La sfera del cosiddetto “populismo mediatico” impone riflessioni di tipo ancora differente. Il discorso qui si è incentrato, da diversi anni, non solo sulle derive “populistiche” dell’uso dei massmedia classici, ma soprattutto, sullo scivolamento populistico dell’uso della rete. La cyberdemocrazia, si è detto, non mantiene quel che ha promesso: invece d’esser luogo di costruzione di sfere post-rappresentative di democrazia compiuta, come aveva fatto sperare, a uno sguardo più realistico è apparsa come un terreno minato (importanti le indagini di Carlo Formenti, a partire da Cybersoviet, Cortina, 2008) Più che spazio di crescita di soggettività autonome e interconnesse, la rete è stata attraversata da retoriche ipersemplificatrici, da emotività incontrollata, dalla confusione perenne tra vero e falso, tra rilevante e irrilevante. E, soprattutto – questo è il nucleo della diagnosi in termini di “populismo” – il promesso paradiso dell’orizzontalità politica assoluta si è rivelato il luogo dove le singolarità si sono trovate a produrre una verticalità assoluta e immediata, che si esprime nel cedimento verso figure di demagoghi mediatici.

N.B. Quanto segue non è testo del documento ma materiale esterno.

(* ===== verification/WorkflowBatches.v ===== *)
(** * Workflow batches

    tools/src/execution/WorkflowEngine.{h,cpp}: a workflow plan, and
    [WorkflowEngine::build_batches], which checks it and lays its steps out in batches.
    The dependencies are kept in an unordered map; the order it is visited in is an
    argument ([visit]), any permutation of its keys. *)

From stdpp Require Import sorting.
From S2P Require Import Prelude ErrorCodes RecoveryContracts ToolContracts.

Module WorkflowStepKind.
Inductive WorkflowStepKind := Tool | Delegation.
#[global] Instance WorkflowStepKind_eq_dec : EqDecision WorkflowStepKind.
Proof. solve_decision. Defined.
End WorkflowStepKind.
Abbreviation WorkflowStepKind := WorkflowStepKind.WorkflowStepKind.

Module WorkflowDependencyKind.
Inductive WorkflowDependencyKind := Payload | Ordering.
End WorkflowDependencyKind.
Abbreviation WorkflowDependencyKind := WorkflowDependencyKind.WorkflowDependencyKind.

Module WorkflowDelegationMode.
Inductive WorkflowDelegationMode := Disabled | RecommendOnly.
#[global] Instance WorkflowDelegationMode_eq_dec : EqDecision WorkflowDelegationMode.
Proof. solve_decision. Defined.
End WorkflowDelegationMode.
Abbreviation WorkflowDelegationMode := WorkflowDelegationMode.WorkflowDelegationMode.

Record WorkflowEdge := {
  we_from_step_id : string;
  we_to_step_id : string;
  we_dependency_kind : WorkflowDependencyKind;
}.

Record WorkflowStepOutputBinding := {
  sob_source_step_id : string;
  sob_source_json_pointer : string;
  sob_target_step_id : string;
  sob_target_argument_key : string;
  sob_required : bool;
}.

Record WorkflowDelegationPolicy := {
  wdp_mode : WorkflowDelegationMode;
  wdp_max_delegate_steps : Z;
}.

Record WorkflowStep := {
  ws_step_id : string;
  ws_tool_ir : ToolIR;
  ws_route_kind_hint : option ToolIRRoute;
  ws_step_kind : WorkflowStepKind;
  ws_depends_on : list string;
  ws_allow_partial_side_effect : bool;
  ws_timeout_override_ms : option Z;
  ws_delegate_target : option string;
}.

Record WorkflowPlan := {
  wp_workflow_id : string;
  wp_entry_step_ids : list string;
  wp_steps : list WorkflowStep;
  wp_edges : list WorkflowEdge;
  wp_step_output_mapping : list WorkflowStepOutputBinding;
  wp_delegation_policy : WorkflowDelegationPolicy;
  wp_metadata : list (string * string);
}.

Record WorkflowBatch := {
  wb_step_ids : list string;
}.

Record WorkflowBatchBuildResult := {
  bbr_ok : bool;
  bbr_batches : list WorkflowBatch;
  bbr_error : option ErrorInfo;
  bbr_evidence_refs : list string;
  bbr_failure_reason_code : string;
}.

Definition build_error (code : ResultCode) (message stage ref_id : string) : ErrorInfo :=
  {| ei_failure_type := Some (classify_result_code code);
     ei_retryable := Some false; ei_safe_to_replan := Some true;
     ei_details := {| ed_code := Some (result_code_value code); ed_message := message;
                      ed_stage := stage |};
     ei_source_ref := {| esr_ref_type := "workflow_engine"; esr_ref_id := ref_id |} |}.

(** A refused plan: every refusal has this shape. *)
Definition invalid_plan (message ref_id : string) (evidence_refs : list string)
    : WorkflowBatchBuildResult :=
  {| bbr_ok := false; bbr_batches := [];
     bbr_error := Some (build_error ResultCode.ValidationFieldMissing message
                          "tools.workflow.build_batches" ref_id);
     bbr_evidence_refs := evidence_refs; bbr_failure_reason_code := "InvalidWorkflowPlan" |}.

Definition batches_built (batches : list WorkflowBatch) : WorkflowBatchBuildResult :=
  {| bbr_ok := true; bbr_batches := batches; bbr_error := None; bbr_evidence_refs := [];
     bbr_failure_reason_code := "" |}.

(** A check of the plan that goes on or returns the refusal. *)
Abbreviation checked := (result WorkflowBatchBuildResult).

Abbreviation StepOrder := (gmap string nat).
Abbreviation Dependencies := (gmap string (gset string)).

(** [step_order.contains(step_id)] *)
Definition contains (step_order : StepOrder) (step_id : string) : bool :=
  bool_decide (is_Some (step_order !! step_id)).

Fixpoint index_steps (plan : WorkflowPlan) (index : nat) (steps : list WorkflowStep)
    (step_order : StepOrder) (dependencies : Dependencies)
    : checked (StepOrder * Dependencies) :=
  match steps with
  | [] => Ok (step_order, dependencies)
  | step :: steps =>
      let id := ws_step_id step in
      if is_empty id || contains step_order id
      then Err (invalid_plan "workflow.step_id_invalid" (wp_workflow_id plan)
                  ["workflow.step_id_invalid"])
      else index_steps plan (S index) steps (<[id := index]> step_order)
             (<[id := ∅]> dependencies)
  end.

Fixpoint check_entries (step_order : StepOrder) (entry_step_ids : list string) : checked unit :=
  match entry_step_ids with
  | [] => Ok ()
  | entry :: entries =>
      if negb (contains step_order entry)
      then Err (invalid_plan "workflow.entry_step_missing" entry ["entry:" +:+ entry])
      else check_entries step_order entries
  end.

(** [dependencies[step_id].insert(dependency)] *)
Definition add_dependency (step_id dependency : string) (dependencies : Dependencies)
    : Dependencies :=
  <[step_id := {[dependency]} ∪ default ∅ (dependencies !! step_id)]> dependencies.

Fixpoint add_depends_on (step_order : StepOrder) (step_id : string) (depends_on : list string)
    (dependencies : Dependencies) : checked Dependencies :=
  match depends_on with
  | [] => Ok dependencies
  | dependency :: depends_on =>
      if negb (contains step_order dependency) || bool_decide (dependency = step_id)
      then Err (invalid_plan "workflow.depends_on_invalid" step_id ["step:" +:+ step_id])
      else add_depends_on step_order step_id depends_on
             (add_dependency step_id dependency dependencies)
  end.

Fixpoint add_step_dependencies (step_order : StepOrder) (steps : list WorkflowStep)
    (dependencies : Dependencies) : checked Dependencies :=
  match steps with
  | [] => Ok dependencies
  | step :: steps =>
      let* dependencies := add_depends_on step_order (ws_step_id step) (ws_depends_on step)
                             dependencies in
      add_step_dependencies step_order steps dependencies
  end.

Fixpoint add_edges (plan : WorkflowPlan) (step_order : StepOrder) (edges : list WorkflowEdge)
    (dependencies : Dependencies) : checked Dependencies :=
  match edges with
  | [] => Ok dependencies
  | edge :: edges =>
      let from := we_from_step_id edge in
      let to := we_to_step_id edge in
      if negb (contains step_order from) || negb (contains step_order to)
         || bool_decide (from = to)
      then Err (invalid_plan "workflow.edge_invalid" (wp_workflow_id plan)
                  ["edge:" +:+ (from +:+ ("->" +:+ to))])
      else add_edges plan step_order edges (add_dependency to from dependencies)
  end.

Fixpoint add_bindings (plan : WorkflowPlan) (step_order : StepOrder)
    (bindings : list WorkflowStepOutputBinding) (dependencies : Dependencies)
    : checked Dependencies :=
  match bindings with
  | [] => Ok dependencies
  | binding :: bindings =>
      let source := sob_source_step_id binding in
      let target := sob_target_step_id binding in
      if negb (contains step_order source) || negb (contains step_order target)
         || is_empty (sob_source_json_pointer binding)
         || is_empty (sob_target_argument_key binding)
      then Err (invalid_plan "workflow.output_mapping_invalid" (wp_workflow_id plan)
                  ["binding:" +:+ (source +:+ ("->" +:+ target))])
      else add_bindings plan step_order bindings (add_dependency target source dependencies)
  end.

(** [dependencies[step_id]] *)
Definition dependencies_of (dependencies : Dependencies) (step_id : string) : gset string :=
  default ∅ (dependencies !! step_id).

(** [adjacency[dependency].push_back(step_id)] *)
Definition add_dependent (step_id : string) (adjacency : gmap string (list string))
    (dependency : string) : gmap string (list string) :=
  <[dependency := default [] (adjacency !! dependency) ++ [step_id]]> adjacency.

Definition build_adjacency (dependencies : Dependencies) (visit : list string)
    : gmap string (list string) :=
  foldl (fun adjacency step_id =>
           foldl (add_dependent step_id) adjacency
             (elements (dependencies_of dependencies step_id)))
    ∅ visit.

Definition order_le (step_order : StepOrder) (left right : string) : Prop :=
  (default 0 (step_order !! left) <= default 0 (step_order !! right))%nat.

#[export] Instance order_le_dec step_order left right : Decision (order_le step_order left right).
Proof. unfold order_le. apply _. Defined.

(** [std::sort] by the position in the plan, which is different for each step. *)
Definition sort_steps (step_order : StepOrder) (ids : list string) : list string :=
  merge_sort (order_le step_order) ids.
(** C7. Running a plan. A plan that cannot be laid out is rejected and no step of it
    runs. Otherwise the steps run in the order of the batches, up to the end or to the
    first failure; a step runs only after every step it waits for has run and
    succeeded; the completed, the failed and the skipped steps are the steps of the
    plan, each once; and the workflow succeeds exactly when all of them completed. *)
Theorem workflow_runs_in_order w plan visit workflow_ir :
  visit ≡ₚ step_ids plan ->
  exists w' outcome,
    execute_plan current_time_ms moved_from dependencies_ w plan visit workflow_ir = Some (w', outcome) /\
    let receipt := weo_receipt outcome in
    (succeeded (weo_tool_result outcome) = true <-> wr_status receipt = "completed") /\
    (executable_plan plan /\ (exists batches,
       build_batches plan visit = Some (batches_built batches) /\
       ran_in_order plan batches receipt) \/
     ~ executable_plan plan /\ wr_status receipt = "rejected" /\ wr_step_results receipt = [] /\
       wr_compensation_hints receipt = [] /\ w' = fst (current_time_ms w)).
Proof.
  intros Hvisit. unfold execute_plan.
  destruct (build_batches_cases plan visit Hvisit)
    as [(deps & layers & -> & Hb)|(refused & -> & Hok & Hnot)].
  - cbn [bbr_ok batches_built negb bbr_batches].
    destruct (run_batches _ _ w plan _ _) as [w1 state] eqn:Hrun.
    apply (run_batches_finished _ _ _ _ _ _ _ Hb) in Hrun; [|by split].
    unfold finalize_receipt. destruct (current_time_ms w1) as [w2 now].
    eexists _, _. split; [done|]. cbn [weo_receipt weo_tool_result]. split.
    { unfold succeeded. simpl. apply bool_decide_eq_true. }
    left. split.
    + split; [apply (bt_checked _ _ _ Hb)|]. split; [apply (bt_entries _ _ _ Hb)|].
      by apply (batched_acyclic _ _ _ Hb).
    + eexists. split; [done|]. by apply (finished_in_order plan deps).
  - rewrite Hok. cbn [negb]. unfold finalize_receipt. destruct (current_time_ms w) as [w2 now].
    eexists _, _. split; [done|]. cbn [weo_receipt weo_tool_result]. split.
    { split; [done|intros [=]]. }
    by right.
Qed.

(** The hint a step's result gives: one for each step that left side effects, if it
    succeeded or its failures may be undone. *)
Definition result_hint (plan : WorkflowPlan) (receipt : WorkflowStepReceipt)
    : list ToolCompensationHint :=
  let? step := find_step (wp_steps plan) (wsr_step_id receipt) else [] in
  if succeeded (wsr_result receipt) || ws_allow_partial_side_effect step
  then build_hint <$> entry_of plan receipt else [].

Lemma build_hints_entries plan results :
  build_hints (results ≫= entry_of plan) = reverse results ≫= result_hint plan.
Proof.
  induction results as [|receipt results IH]; [done|]. cbn [mbind list_bind].
  unfold build_hints in *. rewrite reverse_app, bind_app, IH, reverse_cons, bind_app.
  f_equal. cbn [mbind list_bind]. rewrite app_nil_r. unfold result_hint, entry_of.
  destruct (find_step (wp_steps plan) (wsr_step_id receipt)) as [step|]; [|done].
  destruct (build_record _ _ _ _) as [record|] eqn:E; [|by destruct (_ || _)].
  unfold build_record in E. destruct (tres_side_effects _) as [effects|]; [|done].
  case_bool_decide as He; [done|]. injection E as <-. simpl.
  rewrite (bool_decide_false (effects = [])) by done.
  by destruct (succeeded _ || _).
Qed.
(** C6. A tool runs only for a call that may: if what a request brings about depends on the
    executors at all, the request was validated against its tool, its domain admitted by
    the policy, a route found, its operation is a real invocation, and it holds a permit of
    its lane. *)
Theorem tool_runs_only_if_admitted manager executors executors' (state : State) request context :
  ex_projector executors = ex_projector executors' ->
  ex_standard_projector executors = ex_standard_projector executors' ->
  run manager executors state request context <> run manager executors' state request context ->
  exists policy_view tool_name call,
    planned_for manager request context policy_view tool_name call /\
    derive_operation request = Some ToolIROperation.Invoke /\
    lar_acquired (acquire_lane_for_route state.2 call).2 = true.
Proof.
  intros Hproj Hstd Hdiff. unfold run_invoke_pipeline in Hdiff.
  destruct (plan_spec manager request context)
    as [(f & Hf)|(policy_view & tool_name & call & Hcall & Hp)]; [by rewrite Hf in Hdiff|].
  rewrite Hcall in Hdiff. exists policy_view, tool_name, call. split; [done|].
  destruct (pf_ir _ _ _ _ _ _ Hp) as [Hir Hop]. rewrite <-Hop.
  destruct (ir_operation (pc_tool_ir call)) as [operation|] eqn:Hoperation; [|done].
  destruct (derived_operation_named request operation) as [Hu Ho]; [congruence|].
  destruct (executes operation) eqn:He; cbn [negb] in Hdiff.
  - split; [destruct operation; try done; by destruct (Ho n)|].
    destruct (acquire_lane_for_route state.2 call) as [pool acquisition]. simpl.
    destruct (lar_acquired acquisition); [done|]. by destruct Hdiff.
  - destruct Hdiff. unfold complete_call. rewrite Hproj, Hstd.
    assert (execute_call current_time_ms moved_from executors state call operation
            = execute_call current_time_ms moved_from executors' state call operation) as ->;
      [|done].
    unfold executes in He. apply andb_false_iff in He. unfold execute_call.
    destruct He as [He|He]; apply negb_false_iff in He; rewrite He; [done|]. by case_match.
Qed.
End running.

L’emergere di Grillo e del M5S è stato studiato come esempio significativo di questo “populismo digitale” (si veda il libro di Giuliano Santoro, Un Grillo qualunque, Castelvecchi, 2012, sinora decisamente il più completo ed esplicito tentativo in tal senso). Inutile sottolineare tutti i punti di forza di queste letture: i rischi della retorica dell’orizzontalità, della virtù necessariamente liberatrice della rete, sono di tutta evidenza. C’è da chiedersi, però, se qui il concetto di populismo non ci porti su una strada sbarrata. E non per scrupolo accademico o passione nominalistica. Ma proprio perché il populismo è un sottoprodotto della grammatica moderna, una patologia tutta interna alle categorie di Stato e Popolo, nelle quali il politico moderno si è articolato, se utilizziamo per questi fenomeni reticolari il concetto di “populismo”, forse corriamo il rischio di trattare con categorie ancora tradizionali patologie che a quelle categorie interpretative non rispondono più.

La classe oscurata

Nella rete, comunque sia, siamo davanti a “un popolo che manca”, per dirla con linguaggio deleuziano. Le sue cadute, le sue malattie, i suoi buchi neri, sono malattie delle singolarità, e quindi vanno pensate diversamente dai populismi “classici”, che restano invece tutti interni alle grammatiche moderne dei grandi corpi collettivi. Se poi, come avvertiva Gramsci, il proprio del populismo è il neutralizzare il conflitto di classe, il discorso ha evidentemente bisogno ancora di un supplemento d’attenzione: altrimenti, troppo incantati a denunciare un populismo cui il popolo manca, rischiamo di non vedere, invece, la classe che c’è. Perché è difficile negare che il “populismo della rete” abbia a che fare con la captazione del lavoro vivo, delle sue difficili traiettorie, della sua difficoltà a trovare riconoscimento dentro le categorie politiche tradizionali del Popolo o della Rappresentanza. Difficilmente, perciò, quel lavoro vivo e i suoi buchi neri potranno essere trattati richiamando analisi sul populismo forgiate sui vecchi processi di paura e impoverimento delle classi medie, come insegnava la miglior letteratura socio-politica sui populismi del Novecento. E le eventuali patologie di un “popolo che manca”, difficilmente si curano evocando la necessità di un popolo, o anche di una classe, sanamente e correttamente rappresentati e ricomposti secondo le forme dei soggetti collettivi tradizionali . Non saranno i ripetuti richiami alle forme classiche dell’organizzazione del lavoro o alla presunta serietà del Politico, che quelle forme articolava, a evitare che il corpo scomposto di quel lavoro vivo produca i suoi mostri. Il populismo più insidioso, forse, sta oggi proprio nel pretendere di resuscitare, in ogni sua forma, il fantasma del Popolo e dei suoi organi: un fantasma che continua a impedirci di individuare vie d’uscita alla crisi della rappresentanza che sappiano fare a meno delle categorie tradizionali dell’Unità e della Sovranità. Fantasma in cui restano placidamente impigliati sia i populismi, sia il grosso delle invocazioni antipopuliste.